» WORK REQUIRED: Only part of the listing is needed, namely the lines from its start through the line with "(** [_get_random_node] ends", and they should be retyped exactly.

'''

Lemma alive_nodes_with_draws (k : nat) (w : state) :
  alive_nodes (with_draws k w) = alive_nodes w.
Proof. done. Qed.

Lemma get_random_node_reconnects (w w1 : state) :
  alive_nodes w = [] ->
  reconnect_nodes (seq 0 (length (_nodes w))) w = (Returns tt, w1) ->
  _get_random_node true w =
  _get_random_node_body
    (raise (ReconnectError "Can not reconnect: out of nodes.")) false w1.
Proof.
  intros Hnone Hrun. unfold _get_random_node.
  unfold _get_random_node_body at 1. unfold bind at 1. unfold gets at 1.
  rewrite Hnone. unfold bind at 1. unfold gets at 1. unfold bind at 1.
  by rewrite Hrun.
Qed.

(** [_get_random_node] ends on the pool as it was or as the reconnection of
    all nodes left it, either with a draw among the alive nodes of that pool
    or, when it has none, with [ReconnectError]. *)
Lemma get_random_node_cases (reconnect : bool) (w : state) :
  exists w1,
    length (_nodes w1) = length (_nodes w) /\
    _registry w1 = _registry w /\
    _partition_aware w1 = _partition_aware w /\
    _current_node w1 = _current_node w /\
    (_get_random_node reconnect w = random_choice (alive_nodes w1) w1 \/
     _get_random_node reconnect w =
       (Raises (ReconnectError "Can not reconnect: out of nodes."), w1)).
Proof.
  assert (Hlast : forall w',
            _get_random_node_body
              (raise (ReconnectError "Can not reconnect: out of nodes.")) false w' =
              random_choice (alive_nodes w') w' \/
            _get_random_node_body
              (raise (ReconnectError "Can not reconnect: out of nodes.")) false w' =
              (Raises (ReconnectError "Can not reconnect: out of nodes."), w')).
  { intros w'. unfold _get_random_node_body, bind, gets, raise.
    destruct (alive_nodes w'); [by right|by left]. }
  unfold _get_random_node.
  destruct (alive_nodes w) eqn:Halive.
  - destruct reconnect.
    + destruct (reconnect_nodes_run [] (_nodes w) w eq_refl)
        as (w1 & Hrun & Hns & _ & _ & Hcur & Hreg).
      cbn in Hrun, Hns.
      pose proof (reconnect_nodes_flag (seq 0 (length (_nodes w))) w) as Hflag.
      rewrite Hrun in Hflag. cbn in Hflag.
      exists w1. rewrite Hns, length_fmap. do 4 (split; [done|]).
      fold (_get_random_node true w).
      rewrite (get_random_node_reconnects w w1 Halive Hrun). apply Hlast.
    + exists w. do 4 (split; [done|]). apply Hlast.
  - exists w. do 4 (split; [done|]). left.
    unfold _get_random_node_body, bind, gets. rewrite Halive. by destruct reconnect.
Qed.

(** X8. [random_node], under either policy and whatever it returns or
    raises, keeps the number of nodes in the pool, the registry and the
    policy flag; the node it returns is a node of the pool; and a current
    index that designates a node designates one afterwards. *)
Theorem random_node_keeps_pool (w : state) :
  length (_nodes (random_node w).2) = length (_nodes w) /\
  _registry (random_node w).2 = _registry w /\
  _partition_aware (random_node w).2 = _partition_aware w /\
  (forall i, (random_node w).1 = Returns i -> (i < length (_nodes w))%nat) /\
  ((_current_node w < length (_nodes w))%nat ->
   (_current_node (random_node w).2 < length (_nodes (random_node w).2))%nat).
Proof.
  split; [|split; [apply random_node_registry|]].
  all: unfold random_node, bind, gets; destruct (partition_aware w).
  - destruct (get_random_node_cases true w) as (w1 & Hlen & _ & _ & _ & [Hrun|Hrun]);
      rewrite Hrun; [|done].
    destruct (random_choice_frame (alive_nodes w1) w1) as [->| ->]; done.
  - destruct (_nodes w !! _current_node w) as [c|] eqn:Hc.
    + destruct (alive c) eqn:Halive.
      * unfold sequential_node, bind, gets, get_node. rewrite Hc. by rewrite Halive.
      * rewrite (sequential_node_lost w c Hc Halive).
        destruct (try_nodes_frame
                    (scan_order
                       (if bool_decide (length (_nodes w) ≤ S (_current_node w))%nat
                        then 0%nat else S (_current_node w)) (length (_nodes w)))
                    (with_current_node
                       (if bool_decide (length (_nodes w) ≤ S (_current_node w))%nat
                        then 0%nat else S (_current_node w))
                       (with_nodes (fun ns => <[_current_node w := close c]> ns) w)))
          as (Hlen & _). rewrite Hlen. cbn. by rewrite length_insert.
    + unfold sequential_node, bind, gets, get_node. by rewrite Hc.
  - destruct (get_random_node_cases true w)
      as (w1 & Hlen & _ & Hflag & Hcur & [Hrun|Hrun]); rewrite Hrun.
    + split; [|split].
      * destruct (random_choice_frame (alive_nodes w1) w1) as [->| ->]; done.
      * intros i Hi. apply random_choice_elem, alive_nodes_elem in Hi.
        destruct Hi as (c & Hc & _). rewrite <- Hlen. by eapply lookup_lt_Some.
      * intros Hin.
        destruct (random_choice_frame (alive_nodes w1) w1) as [->| ->]; cbn; lia.
    + cbn. split; [done|]. split; [done|]. lia.
  - destruct (_nodes w !! _current_node w) as [c|] eqn:Hc.
    + destruct (alive c) eqn:Halive.
      * unfold sequential_node, bind, gets, get_node. rewrite Hc. cbn.
        rewrite Halive. cbn. split; [done|]. split; [|done].
        intros i [= <-]. by eapply lookup_lt_Some.
      * rewrite (sequential_node_lost w c Hc Halive).
        apply lookup_lt_Some in Hc.
        match goal with |- context [try_nodes ?o ?w1] =>
          destruct (try_nodes_frame o w1) as (Hlen & Hflag & Hcur & Hin) end.
        rewrite Hlen, Hflag, Hcur. cbn in Hin |- *. rewrite length_insert in Hin |- *.
        split; [done|]. split; [done|]. intros _. case_bool_decide; lia.
    + unfold sequential_node, bind, gets, get_node. rewrite Hc. cbn.
      split; [done|]. split; [done|]. intros Hin.
      apply lookup_ge_None_1 in Hc. lia.
Qed.
Lemma removeFirst_without_char c pat s :
  includes s (String c "") = false ->
  includes (removeFirst pat s) (String c "") = false.
Proof.
  induction s as [|d r IH]; intros H.
  - cbn [removeFirst].
    destruct (prefix pat ""); [now apply drop_without_char | exact H].
  - cbn [removeFirst]. destruct (prefix pat (String d r)).
    + now apply drop_without_char.
    + rewrite includes_char_cons in *.
      apply orb_false_iff in H as [H1 H2].
      now rewrite H1, IH.
Qed.

Lemma replaceUnderscores_clean s :
  includes (replaceUnderscores s) "_" = false.
Proof.
  induction s as [|c r IH]; [reflexivity|].
  cbn [replaceUnderscores]. rewrite includes_char_cons, IH, orb_false_r.
  destruct (c =? "_")%char eqn:E; [reflexivity|].
  now rewrite Ascii.eqb_sym.
Qed.

Lemma drop_all s : drop (String.length s) s = "".
Proof. induction s as [|c r IH]; simpl; auto. Qed.

Lemma removeFirst_suffix pat base :
  includes base (String "." "") = false ->
  (exists r, pat = String "." r) ->
  removeFirst pat (base ++ pat) = base.
Proof.
  intros Hdot [r ->]. induction base as [|c b IH].
  - change ("" ++ String "." r) with (String "." r).
    cbn [removeFirst]. rewrite prefix_refl. apply drop_all.
  - rewrite includes_char_cons in Hdot.
    apply orb_false_iff in Hdot as [Hc Hb].
    change (removeFirst (String "." r) (String c b ++ String "." r))
      with (if prefix (String "." r) (String c (b ++ String "." r))
            then drop (String.length (String "." r))
                      (String c (b ++ String "." r))
            else String c (removeFirst (String "." r) (b ++ String "." r))).
    change (prefix (String "." r) (String c (b ++ String "." r)))
      with (if ascii_dec "." c then prefix r (b ++ String "." r) else false).
    destruct (ascii_dec "." c) as [<-|_].
    + rewrite Ascii.eqb_refl in Hc. discriminate.
    + now rewrite IH.
Qed.

(** X8.  The scene name shown in the listing never contains an underscore;
    for a file name [base.png] whose base has no dot it is the base with
    every underscore turned into a space. *)
Theorem sceneName_of_png (bg : BackgroundImage) (base : string) :
  includes (sceneName bg) "_" = false
  /\ (filename bg = base ++ ".png" ->
      includes base "." = false ->
      sceneName bg = replaceUnderscores base).
Proof.
  split.
  - unfold sceneName. apply removeFirst_without_char, replaceUnderscores_clean.
  - intros Hf Hdot. unfold sceneName. rewrite Hf.
    assert (Happ : forall a b,
               replaceUnderscores (a ++ b)
               = replaceUnderscores a ++ replaceUnderscores b).
    { induction a as [|c r IH]; intros b; simpl; [reflexivity|].
      now rewrite IH. }
    rewrite Happ. change (replaceUnderscores ".png") with ".png".
    apply removeFirst_suffix; [| now exists "png"].
    clear Hf. induction base as [|c r IH]; [reflexivity|].
    rewrite includes_char_cons in Hdot.
    apply orb_false_iff in Hdot as [Hc Hr].
    cbn [replaceUnderscores]. rewrite includes_char_cons, (IH Hr), orb_false_r.
    destruct (c =? "_")%char; [reflexivity | assumption].
Qed.

(** [getBackgroundPath] tells files apart, and the image of the
    MainGame style is [url(...)] around that path. *)
Theorem backgroundPath_faithful (a b : BackgroundImage) (st : Loader.State) :
  (getBackgroundPath a = getBackgroundPath b -> filename a = filename b)
  /\ Loader.backgroundImage st
     = option_map (fun bg => "url(" ++ getBackgroundPath bg ++ ")")
         (Loader.background st).
Proof.
  split.
  - unfold getBackgroundPath. simpl. intros H. now inversion H.
  - unfold Loader.backgroundImage, getBackgroundPath.
    now destruct (Loader.background st).
Qed.

End PromptExtras.

(** ** Further properties of the motion and collision loop *)

Section GameExtras.
Import JsString Game.
Local Open Scope Z_scope.

Variable staticSprites : list Sprite.t.
Variable SPRITE_SIZE : Z.

Local Notation overlaps := (Game.overlaps SPRITE_SIZE).
Local Notation overlapping := (Game.overlapping staticSprites SPRITE_SIZE).
Local Notation checkCollision := (Game.checkCollision staticSprites SPRITE_SIZE).
Local Notation advance := (Game.advance SPRITE_SIZE).
Local Notation tick := (Game.tick staticSprites SPRITE_SIZE).
Local Notation dismiss := (Game.dismiss staticSprites).
Local Notation render := (Game.render staticSprites).
Local Notation activeSprite := (Game.activeSprite staticSprites).
Local Notation run := (Game.run staticSprites SPRITE_SIZE).
Local Notation inBounds := (Game.inBounds SPRITE_SIZE).

Lemma advance_step (f : Frame) (p : Position) :
  inBounds f p ->
  -5 <= x (advance f p) - x p <= 5 /\ -5 <= y (advance f p) - y p <= 5.
Proof.
  unfold Game.inBounds, Game.advance, speed. intros [Hx Hy]. simpl.
  destruct (has (keysPressed f) "ArrowUp"), (has (keysPressed f) "ArrowDown"),
    (has (keysPressed f) "ArrowLeft"), (has (keysPressed f) "ArrowRight");
    lia.
Qed.

(** X9.  A frame moves a player that is inside the viewport by at most 5
    on each axis; an axis with both or neither of its arrows held does not
    move; one arrow alone moves by 5, stopped at the edge; the two axes
    move independently (so 5 on both when moving diagonally). *)
Theorem frame_displacement (f : Frame) (p : Position) :
  inBounds f p ->
  (-5 <= x (advance f p) - x p <= 5 /\ -5 <= y (advance f p) - y p <= 5)
  /\ (has (keysPressed f) "ArrowLeft" = has (keysPressed f) "ArrowRight" ->
      x (advance f p) = x p)
  /\ (has (keysPressed f) "ArrowUp" = has (keysPressed f) "ArrowDown" ->
      y (advance f p) = y p)
  /\ (has (keysPressed f) "ArrowRight" = true ->
      has (keysPressed f) "ArrowLeft" = false ->
      x (advance f p) = Z.min (x p + 5) (innerWidth f - SPRITE_SIZE))
  /\ (has (keysPressed f) "ArrowLeft" = true ->
      has (keysPressed f) "ArrowRight" = false ->
      x (advance f p) = Z.max (x p - 5) 0)
  /\ (has (keysPressed f) "ArrowDown" = true ->
      has (keysPressed f) "ArrowUp" = false ->
      y (advance f p) = Z.min (y p + 5) (innerHeight f - SPRITE_SIZE))
  /\ (has (keysPressed f) "ArrowUp" = true ->
      has (keysPressed f) "ArrowDown" = false ->
      y (advance f p) = Z.max (y p - 5) 0).
Proof.
  intros Hin. split; [now apply advance_step|].
  unfold Game.inBounds in Hin. destruct Hin as [Hx Hy].
  unfold Game.advance, speed. simpl.
  destruct (has (keysPressed f) "ArrowUp"), (has (keysPressed f) "ArrowDown"),
    (has (keysPressed f) "ArrowLeft"), (has (keysPressed f) "ArrowRight");
    repeat split; intros; try discriminate; lia.
Qed.

Lemma filter_nothing {A} (P : A -> bool) (l : list A) :
  (forall a, In a l -> P a = false) -> filter P l = [].
Proof.
  induction l as [|a l IH]; simpl; [reflexivity|].
  intros H. rewrite (H a (or_introl eq_refl)). apply IH.
  intros b Hb. apply H. now right.
Qed.

Lemma clear_position xp yp menu :
  (forall s, In s staticSprites -> overlaps xp yp s = false) ->
  checkCollision xp yp menu = menu.
Proof.
  intros H. apply checkCollision_none. unfold Game.overlapping.
  now apply filter_nothing.
Qed.

Lemma run_snoc (inputs : list Input) (i : Input) (st : State) :
  run (inputs ++ [i]) st
  = Game.step staticSprites SPRITE_SIZE (run inputs st) i.
Proof. unfold Game.run. now rewrite fold_left_app. Qed.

'''

» RESPONSE TO THIS EXERCISE:
Lemma alive_nodes_with_draws (k : nat) (w : state) :
  alive_nodes (with_draws k w) = alive_nodes w.
Proof. done. Qed.

Lemma get_random_node_reconnects (w w1 : state) :
  alive_nodes w = [] ->
  reconnect_nodes (seq 0 (length (_nodes w))) w = (Returns tt, w1) ->
  _get_random_node true w =
  _get_random_node_body
    (raise (ReconnectError "Can not reconnect: out of nodes.")) false w1.
Proof.
  intros Hnone Hrun. unfold _get_random_node.
  unfold _get_random_node_body at 1. unfold bind at 1. unfold gets at 1.
  rewrite Hnone. unfold bind at 1. unfold gets at 1. unfold bind at 1.
  by rewrite Hrun.
Qed.

(** [_get_random_node] ends on the pool as it was or as the reconnection of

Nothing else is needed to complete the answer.